Date
11 December 2017
Construction work on the Itaquera Stadium in Sao Paulo is yet to be completed. Photo: Bloomberg
Construction work on the Itaquera Stadium in Sao Paulo is yet to be completed. Photo: Bloomberg

Brazil’s cup of woes brimmeth over

With barely three weeks to go for kick-off, the worst fears are coming true about the ability, or rather inability, of Brazil to stage a smooth World Cup.

Construction delays, labor protests, security worries — the South American nation is grappling with all these and much more, providing naysayers an “I told you so” moment. 

In the latest development, FIFA and local organizers have postponed the final test event at the Sao Paulo stadium, fueling fresh doubts about Brazil’s readiness to stage the tournament opener there.

The new test event will be staged less than two weeks before the high-profile opener between Brazil and Croatia on June 12, when 70,000 fans and guests are expected, Associated Press noted.

Meanwhile, contractors have said the roof of the stadium will not be fully finished in time for the tournament.

Adding to the woes of the organizers, violent protests and strikes are breaking out across the country as people question the changes the sporting event has brought — and what it hasn’t.

Demonstrations were held in 18 cities Thursday, with the biggest and most violent one in Sao Paulo, where police shot tear gas and protesters threw rocks.

Protesters accuse the government of spending billions on new stadiums and not enough on low-income housing.

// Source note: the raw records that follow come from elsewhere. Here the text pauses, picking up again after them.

Lemma overdue_refresh_stamps_entry_only_witness :
  exists l' w',
    OverdueService.updateLoanOverdueStatus 0 "loan-1"
      (worldAt (JsDate.utc 2024 4 1 12 0) [paidLoan]) = (Returned l', w') /\
    Loan.isOverdue paidLoan = false /\
    Loan.isOverdue l' = true /\
    Loan.overdueSince l' = Some (JsDate.utc 2024 4 1 12 0) /\
    Loan.outstandingBalance l' = Loan.outstandingBalance paidLoan.
Proof.
  destruct (proj1 (overdue_refresh_stamps_entry_only 0) "loan-1" paidLoan
              (worldAt (JsDate.utc 2024 4 1 12 0) [paidLoan]))
    as (r & w1 & l' & w' & Hr & Hrun & _ & Hw).
  - vm_compute. reflexivity.
  - vm_compute in Hr. injection Hr as <- <-.
    destruct Hw as (H1 & _ & _ & _ & _ & Hstamp & _ & Hframe).
    exists l', w'. split; [exact Hrun|]. split; [reflexivity|].
    split; [exact H1|]. split; [apply Hstamp; reflexivity|].
    apply Hframe.
Defined.

(** C6 as stated fails where it has [overdueSince] cleared: the loan that
    lapsed in March and caught up on 2024-04-02 is refreshed to not overdue,
    and still carries the [overdueSince] of 2024-04-01. *)
Lemma overdueSince_survives_catching_up :
  exists l' w',
    OverdueService.updateLoanOverdueStatus 0 "loan-1"
      (worldAt (JsDate.utc 2024 4 2 10 1) [caughtUpLoan]) = (Returned l', w') /\
    Loan.isOverdue caughtUpLoan = true /\
    Loan.isOverdue l' = false /\
    Loan.overdueSince l' = Some (JsDate.utc 2024 4 1 0 0).
Proof. eexists _, _. split; [vm_compute; reflexivity|]. vm_compute. repeat split. Qed.

(** ** Recording a payment *)

Section RecordPayment.
Import payments.
Variable tz : Z.

Lemma updatesBalance_iff (ty : PaymentType.t) :
  updatesBalance ty = true <->
  ty = PaymentType.EMI_PAYMENT \/ ty = PaymentType.PARTIAL_PAYMENT \/
  ty = PaymentType.LOAN_CLOSURE.
Proof. destruct ty; cbn; intuition discriminate. Qed.

(** A rolled-back transaction leaves the database as it found it. *)
Lemma transaction_rollback {A} (m : M A) (w w' : World) (e : Exn) :
  prisma.transaction m w = (Thrown e, w') ->
  loans w' = loans w /\ payments w' = payments w /\ customers w' = customers w.
Proof.
  unfold prisma.transaction. destruct (m w) as [[a|e'] w1]; [discriminate|].
  intros [= _ <-]. repeat split.
Qed.

Lemma recordPayment_not_found (userId : string) (paymentData : CreatePaymentRequest.t)
    (w : World) :
  loans w !! CreatePaymentRequest.loanId paymentData = None ->
  recordPayment tz userId paymentData w
    = (Returned (Response.mk 404 false "Loan not found" None), w).
Proof.
  intros Hl. unfold recordPayment. cbv zeta.
  rewrite (bind_returned _ _ w w None) by (unfold prisma.loan_findUnique; now rewrite Hl).
  reflexivity.
Qed.

(** One run of the handler for a payment that moves the balance. *)
Lemma recordPayment_run (userId : string) (paymentData : CreatePaymentRequest.t)
    (l : Loan.t) (w : World) :
  loans w !! CreatePaymentRequest.loanId paymentData = Some l ->
  updatesBalance (CreatePaymentRequest.paymentType paymentData) = true ->
  exists r w1 w2 w',
    OverdueService.calculateOverdueStatus tz
      (paymentApplied l (CreatePaymentRequest.amount paymentData) (clock w (S (ticks w)))) w1
      = (Returned r, w2) /\
    recordPayment tz userId paymentData w
      = (Returned (Response.mk 201 true "Payment recorded successfully"
                     (Some (paymentRow userId paymentData (clock w (ticks w))))), w') /\
    loans w' =
      <[CreatePaymentRequest.loanId paymentData :=
          overdueRefreshed
            (paymentApplied l (CreatePaymentRequest.amount paymentData) (clock w (S (ticks w))))
            (paymentApplied l (CreatePaymentRequest.amount paymentData) (clock w (S (ticks w))))
            r (clock w2 (ticks w2))]> (loans w) /\
    payments w' = payments w ++ [paymentRow userId paymentData (clock w (ticks w))] /\
    console w' = console w.
Proof.
  intros Hl Hty.
  set (l1 := paymentApplied l (CreatePaymentRequest.amount paymentData) (clock w (S (ticks w)))).
  set (p := paymentRow userId paymentData (clock w (ticks w))).
  set (w1 := mkWorld (<[CreatePaymentRequest.loanId paymentData := l1]> (loans w))
                     (payments w ++ [p]) (customers w) (console w) (clock w)
                     (S (S (ticks w)))).
  assert (loans w1 !! CreatePaymentRequest.loanId paymentData = Some l1) as Hl1
    by apply lookup_insert_eq.
  destruct (updateLoanOverdueStatus_run tz _ l1 w1 Hl1)
    as (r & w2 & w' & Hr & Hrun & Hloans & Hpay & _ & Hcon & _).
  exists r, w1, w2, w'. split; [exact Hr|].
  split; [|split; [|split]].
  - unfold recordPayment. cbv zeta.
    rewrite (bind_returned _ _ w w (Some l))
      by (unfold prisma.loan_findUnique; now rewrite Hl).
    rewrite bind_new_Date.
    erewrite (bind_returned (prisma.transaction _) _ _ w1 p).
    + assert (bind (OverdueService.updateLoanOverdueStatus tz
                      (CreatePaymentRequest.loanId paymentData)) (fun _ => ret tt) w1
              = (Returned tt, w')) as Hrefresh
        by (now rewrite (bind_returned _ _ _ _ _ Hrun)).
      rewrite (bind_returned _ _ _ _ _ (try_catch_returned _ _ _ _ _ Hrefresh)).
      reflexivity.
    + unfold prisma.transaction, prisma.payment_create, prisma.loan_findUnique,
        prisma.loan_update, bind, new_Date, ret.
      rewrite Hty. cbn [loans snd]. rewrite Hl. cbn [loans]. rewrite Hl. reflexivity.
  - rewrite Hloans. apply insert_insert_eq.
  - exact Hpay.
  - exact Hcon.
Qed.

“The World Cup has done nothing to help us,” CNN quoted a woman named Diana, who has been on a list for a government-subsidized house for a decade, as saying. “So we decided to use it as a platform to make our voices heard.”

Across the country in Recife, also a World Cup venue, soldiers were deployed to rein in crime and looting after police went on strike there.

Now, even football legend Pele has criticized his nation’s organization of the World Cup, saying that billions have been spent unwisely.

Brazil is said to be spending about US$11 billion overall on the World Cup, and US $4 billion alone on 12 new and refurbished stadiums.

“It’s clear that politically speaking, the money spent to build the stadiums was a lot, and in some cases was more than it should have been,” Pele said this week.

For the beleaguered government and organizers, the soccer icon’s comments could perhaps be the unkindest cut of all.